Dit artikel vervangen als volgt :

« Art. 32. — In artikel 21bis van dezelfde wet, ingevoegd bij de wet van 20 juli 2005 en laatst gewijzigd bij de wet van 22 december 2008, worden de volgende wijzigingen aangebracht :

1º paragraaf 1, vierde lid, 6º, wordt vervangen als volgt :

« 6º De financiering van de offshore windenergie »;

2º in § 1bis worden de woorden « van het deel van deze toeslag bedoeld in 1º en 4º. » vervangen door de woorden « van 10 % van de toeslag bedoeld in 1º en 4º. De vrijstelling wordt toegekend op basis van de energie geleverd aan de individuele eindafnemer. »;

3º in § 2 wordt het tweede lid vervangen als volgt :

« De federale bijdrage bedraagt maximaal 280 000 euro voor het jaar 2011, 300 000 euro voor het jaar 2012, 2013 en 2014 en 350 000 euro vanaf 2015 per verbruikslocatie en per jaar. »

Verantwoording

Dit amendement heeft de bedoeling om in artikel 21bis van de electriciteitswet aanvullend 3 zaken te regelen :

1) Wegwerken van de anomalie dat de federale bijdrage wordt begrensd tot 250 000 euro voor afnemers die 250 000 MWh of meer verbruiken, maar dat afnemers die minder verbruiken deze grens niet kennen. Er wordt dan ook gewerkt met een absolute bovengrens die niet is gekoppeld aan het verbruik.

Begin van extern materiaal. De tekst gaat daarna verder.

(** ** The handlers

    [r.GET("/students", ...)] and [r.POST("/students", ...)], the same in
    both files.  An [if err != nil { c.JSON(...); return }] is the [Err]
    branch of a match; [defer cursor.Close(ctx)] runs once the rest of the
    function is over.  The [context.WithTimeout] of each handler is the
    timeout handed to its driver call. *)

Definition get_students (e : driver_env) : Handler unit :=
  found ← Find e 10;
  match found with
  | Err _ =>
      c_JSON StatusInternalServerError (H [("error", "Failed to fetch documents")])
  | Ok cursor =>
      decoded ← All e cursor SliceNil;
      match decoded with
      | Err _ =>
          c_JSON StatusInternalServerError
            (H [("error", "Failed to decode documents")])
      | Ok results => c_JSON StatusOK (encode_results results)
      end;;
      Close cursor
  end.

Definition post_students (e : driver_env) (b : request_body) : Handler unit :=
  match ShouldBindJSON b with
  | Err err => c_JSON StatusBadRequest (H [("error", Error err)])
  | Ok newStudent =>
      inserted ← InsertOne e 5 newStudent;
      match inserted with
      | Err _ =>
          c_JSON StatusInternalServerError
            (H [("error", "Failed to insert document")])
      | Ok result =>
          c_JSON StatusCreated
            (H [("message", "Student added successfully!");
                ("insertedID", InsertedID result)])
      end
  end.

2) Momenteel bestaat er nog steeds een vrijstelling op de federale bijdrage voor groene stroom. Op die manier kan men een deel van de federale bijdrage vermijden die de kosten voor de denuclearisering en de kosten voor de financiering van het federale beleid ter vermindering van de uitstoot van broeikasgassen.

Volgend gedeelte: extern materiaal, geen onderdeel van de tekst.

(** * BookBot chat widget: panel interaction and transcript engine

    A shallow embedding of [static/bookbot-widget.js].  The widget is one
    closure over a handful of mutable variables ([state], [panel], [fab],
    [log], [input], [sendBtn], [stickBottom] and the drag / resize session
    variables); the embedding threads them through a [world] record.

    Conventions
    - JavaScript strings are [string]s of UTF-8 bytes.  Every character the
      widget inspects (the five escaped characters, the newline, white
      space) is either one ASCII byte or a fixed multi-byte sequence, so
      byte-wise processing agrees with the code-unit-wise processing of the
      engine.
    - JavaScript numbers are integers [Z] (CSS pixels, quantities), taken
      in the range where a number is an exact integer and prints as its
      decimal digits.
    - A thrown exception is the [Throw] completion. *)

From Stdlib Require Import ZArith List String Ascii Bool Lia.
From Stdlib Require Import DecimalString DecimalZ DecimalPos DecimalFacts.
Import ListNotations.

Set Warnings "-register-all".
Open Scope string_scope.
Open Scope Z_scope.

(* ------------------------------------------------------------------ *)
(** * JavaScript values *)

Module JS.

(** Values that reach the widget: parsed JSON plus [undefined], the result
    of reading a property that is not there. *)
Inductive value : Type :=
| VUndefined
| VNull
| VBool (b : bool)
| VNum (n : Z)
| VStr (s : string)
| VArr (items : list value)
| VObj (fields : list (string * value)).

In praktijk is het deel dat zo vermeden kan worden dermate hoog dat het de moeite loont om garanties van oorsprong aan te kopen in het buitenland voor de verbruikte stroom zodat voor een veel groter bedrag federale bijdrage kan worden vermeden. Deze vrijstelling wordt beperkt zodat slechts een korting van 10 % op het deel van de federale bijdrage inzake denuclearisering en emissiebeleid wordt toegekend. Op die manier wordt de vrijstelling in verhouding gebracht met de kosten die daarvoor dienen te worden gemaakt.

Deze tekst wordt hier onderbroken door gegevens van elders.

(** * A verification development for the malloc challenge allocators

    The development embeds the two allocators of the repository
    ([first_fit_malloc.c] and the best-fit allocator with its balanced tree)
    and the workload harness of [main.c].

    Memory is modelled as a finite map from header addresses to header
    records; pointers are integers, [NULL] is [0].  The C functions become
    functions over that store.  Loops and recursion take a [fuel] argument and
    answer [Timeout] when it is exhausted; a failed [assert] is [Abort]; a
    dereference of [NULL] or of an address that holds no header is [Crash].

    [size_t] values wrap at 64 bits.  Addresses and the [int] heights of the
    tree are unbounded integers: the model has no overflow of a pointer or of
    a height.  [mmap] always succeeds and answers the region that starts at
    [brk], above everything mapped before; the trace file of [main.c] is
    left out. *)

From Stdlib Require Import ZArith Lia List Sorting.Sorted Permutation.
From stdpp Require Import base option list gmap sorting.

Local Open Scope Z_scope.

(** ** Outcomes of a run *)

Inductive outcome (A : Type) : Type :=
| Done (x : A)
| Abort
| Crash
| Timeout.

Arguments Done {A} x.
Arguments Abort {A}.
Arguments Crash {A}.
Arguments Timeout {A}.

Definition obind {A B : Type} (c : outcome A) (k : A -> outcome B) : outcome B :=
  match c with
  | Done x => k x
  | Abort => Abort
  | Crash => Crash
  | Timeout => Timeout
  end.

#[export] Instance outcome_bind : MBind outcome := fun A B k c => obind c k.
#[export] Instance outcome_ret : MRet outcome := fun A x => Done x.

(** ** Machine arithmetic and the page provider *)

(** [size_t] is 64 bits wide (the LP64 platforms the challenge targets). *)
Definition size_max : Z := 2 ^ 64.
Definition wrap (x : Z) : Z := x mod size_max.

Definition NULL : Z := 0.

(** Modelled from the spec: [max] is declared in the allocator file
    ([int max(int a, int b);]) but defined in [common.c], which is not among
    the sources; the tree maintenance rule of the specification,
    [height = 1 + max(height(left), height(right))], fixes it as the larger of
    its two arguments. *)
Definition max (a b : Z) : Z := Z.max a b.

(** The operating system hands out fresh, page aligned regions.  [brk] is the
    address of the next region; [mmap_size] is [stats.mmap_size] of
    [main.c]. *)
Record system : Type := {
  brk : Z;
  mmap_size : Z
}.

(** [mmap_from_system] of [main.c]: the two [assert]s, the statistics update
    and the address of the mapped region. *)
Definition mmap_from_system (sys : system) (size : Z) : outcome (system * Z) :=
  if negb (size mod 4096 =? 0) then Abort
  else
    let ptr := brk sys in
    if ptr =? NULL then Abort
    else Done ({| brk := brk sys + size;
                  mmap_size := wrap (mmap_size sys + size) |}, ptr).

(** ** Blocks and their extents

    A block is the pair of its header address and its size; with headers of
    [hdr] bytes it occupies [hdr + size] bytes from its address on. *)

Section Blocks.
Variable hdr : Z.

Definition block_end (b : Z * Z) : Z := b.1 + hdr + b.2.

Definition disjoint_blocks (b1 b2 : Z * Z) : Prop :=
  block_end b1 <= b2.1 \/ block_end b2 <= b1.1.

(** Blocks at distinct positive addresses, none larger than what a page can
    hold, all below [top], no two overlapping. *)
Definition blocks_ok (top : Z) (bs : list (Z * Z)) : Prop :=
  NoDup bs.*1 /\
  (forall b, b ∈ bs -> 0 < b.1 /\ 0 <= b.2 <= 4096 - hdr /\ block_end b <= top) /\
  (forall b1 b2, b1 ∈ bs -> b2 ∈ bs -> b1.1 <> b2.1 -> disjoint_blocks b1 b2).

(** The same, as functions that can be run on a given list. *)
Definition disjoint_blocksb (b1 b2 : Z * Z) : bool :=
  (block_end b1 <=? b2.1) || (block_end b2 <=? b1.1).

Fixpoint nodupb (l : list Z) : bool :=
  match l with
  | [] => true
  | x :: l' => negb (existsb (Z.eqb x) l') && nodupb l'
  end.

Definition blocks_okb (top : Z) (bs : list (Z * Z)) : bool :=
  nodupb bs.*1 &&
  forallb (fun b => (0 <? b.1) && (0 <=? b.2) && (b.2 <=? 4096 - hdr)
                    && (block_end b <=? top)) bs &&
  forallb (fun b1 => forallb (fun b2 => (b1.1 =? b2.1) || disjoint_blocksb b1 b2) bs) bs.
End Blocks.

(** ** The best-fit allocator *)

Module BestFit.

(** [best_fit_metadata_t]; [left], [right] are addresses. *)
Record best_fit_metadata_t : Type := {
  size : Z;
  left : Z;
  right : Z;
  height : Z
}.

(** [sizeof(best_fit_metadata_t)]: three 8-byte fields, an [int] and its
    padding. *)
Definition header_size : Z := 32.

Definition set_size (t : best_fit_metadata_t) (v : Z) : best_fit_metadata_t :=
  {| size := v; left := left t; right := right t; height := height t |}.
Definition set_left (t : best_fit_metadata_t) (v : Z) : best_fit_metadata_t :=
  {| size := size t; left := v; right := right t; height := height t |}.
Definition set_right (t : best_fit_metadata_t) (v : Z) : best_fit_metadata_t :=
  {| size := size t; left := left t; right := v; height := height t |}.
Definition set_height (t : best_fit_metadata_t) (v : Z) : best_fit_metadata_t :=
  {| size := size t; left := left t; right := right t; height := v |}.

Abbreviation mem := (gmap Z best_fit_metadata_t).

(** Reading a header through a pointer. *)
Definition load (m : mem) (p : Z) : outcome best_fit_metadata_t :=
  if p =? NULL then Crash
  else match m !! p with
       | Some t => Done t
       | None => Crash
       end.

(** Writing one field through a pointer: [p->left = v] and so on. *)
Definition store_size (m : mem) (p v : Z) : outcome mem :=
  t ← load m p; Done (<[p := set_size t v]> m).
Definition store_left (m : mem) (p v : Z) : outcome mem :=
  t ← load m p; Done (<[p := set_left t v]> m).
Definition store_right (m : mem) (p v : Z) : outcome mem :=
  t ← load m p; Done (<[p := set_right t v]> m).
Definition store_height (m : mem) (p v : Z) : outcome mem :=
  t ← load m p; Done (<[p := set_height t v]> m).

(** [p ? p->height : 0] *)
Definition height_or_zero (m : mem) (p : Z) : outcome Z :=
  if p =? NULL then Done 0 else t ← load m p; Done (height t).

Definition best_fit_balance_tree (m : mem) (tree : Z) : outcome (mem * Z) :=
  t ← load m tree;
  left_height ← height_or_zero m (left t);
  right_height ← height_or_zero m (right t);
  m ← store_height m tree (1 + max left_height right_height);
  if left_height + 1 <? right_height then
    t ← load m tree;
    let right_ := right t in
    r ← load m right_;
    let right_left := left r in
    m ← store_left m right_ tree;
    m ← store_right m tree right_left;
    Done (m, right_)
  else if right_height + 1 <? left_height then
    t ← load m tree;
    let left_ := left t in
    l ← load m left_;
    let left_right := right l in
    m ← store_right m left_ tree;
    m ← store_left m tree left_right;
    Done (m, left_)
  else Done (m, tree).

Fixpoint best_fit_insert_recursive (fuel : nat) (m : mem) (metadata tree : Z)
  : outcome (mem * Z) :=
  match fuel with
  | O => Timeout
  | S fuel =>
    if tree =? NULL then Done (m, metadata)
    else
      md ← load m metadata;
      t ← load m tree;
      if size md <? size t then
        '(m, l) ← best_fit_insert_recursive fuel m metadata (left t);
        m ← store_left m tree l;
        best_fit_balance_tree m tree
      else
        '(m, r) ← best_fit_insert_recursive fuel m metadata (right t);
        m ← store_right m tree r;
        best_fit_balance_tree m tree
  end.

(** [while (root->left) root = root->left;] *)
Fixpoint leftmost (fuel : nat) (m : mem) (root : Z) : outcome Z :=
  match fuel with
  | O => Timeout
  | S fuel =>
    t ← load m root;
    if left t =? NULL then Done root else leftmost fuel m (left t)
  end.

Fixpoint best_fit_remove_recursive (fuel : nat) (m : mem) (metadata tree : Z)
  : outcome (mem * Z) :=
  match fuel with
  | O => Timeout
  | S fuel =>
    if metadata =? tree then
      t ← load m tree;
      if left t =? NULL then Done (m, right t)
      else if right t =? NULL then Done (m, left t)
      else
        root ← leftmost fuel m (right t);
        '(m, r) ← best_fit_remove_recursive fuel m root (right t);
        m ← store_right m root r;
        t ← load m tree;
        m ← store_left m root (left t);
        Done (m, root)
    else
      t ← load m tree;
      md ← load m metadata;
      if size t <? size md then
        '(m, r) ← best_fit_remove_recursive fuel m metadata (right t);
        m ← store_right m tree r;
        best_fit_balance_tree m tree
      else
        '(m, l) ← best_fit_remove_recursive fuel m metadata (left t);
        m ← store_left m tree l;
        best_fit_balance_tree m tree
  end.

(** The global [best_fit_tree] ([free_head], and the address of its [dummy]
    member), the headers in memory, and the page provider. *)
Record state : Type := {
  free_head : Z;
  dummy : Z;
  heap : mem;
  sys : system
}.

Definition with_heap (st : state) (m : mem) : state :=
  {| free_head := free_head st; dummy := dummy st; heap := m; sys := sys st |}.
Definition with_tree (st : state) (m : mem) (p : Z) : state :=
  {| free_head := p; dummy := dummy st; heap := m; sys := sys st |}.
Definition with_sys (st : state) (s : system) : state :=
  {| free_head := free_head st; dummy := dummy st; heap := heap st; sys := s |}.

Daarnaast hangt het toekennen van de vrijstelling momenteel af van de energiemix van de leverancier, en niet van het contract van de afnemer die hierop beroep wenst te doen. De vrijstelling wordt voortaan afgestemd op de afnemer in plaats van op de leverancier.

3) De kosten voor de ondersteuning van offshore windenergie dreigen in de komende jaren de pan uit te swingen doordat er geen vorm van degressiviteit werd ingebouwd. Het bestaande systeem voor de federale bijdrage voorziet dit momenteel wel. Doordat veel bedrijven elektriciteit eerder als grondstof gebruiken en niet steeds in staat zijn om het verbruik op dat vlak te verminderen (denk aan elektrolyseprocessen bij zinkproductie) dient hier ook een rem te worden op gezet.

He voorliggende amendement koppelt dan ook de offshoretoeslag met de federale bijdrage en verhoogt in lijn met de ontwikkeling van de offshore windmolenparken het absolute plafond van de federale bijdrage.

Lieve MAES.
Frank BOOGAERTS.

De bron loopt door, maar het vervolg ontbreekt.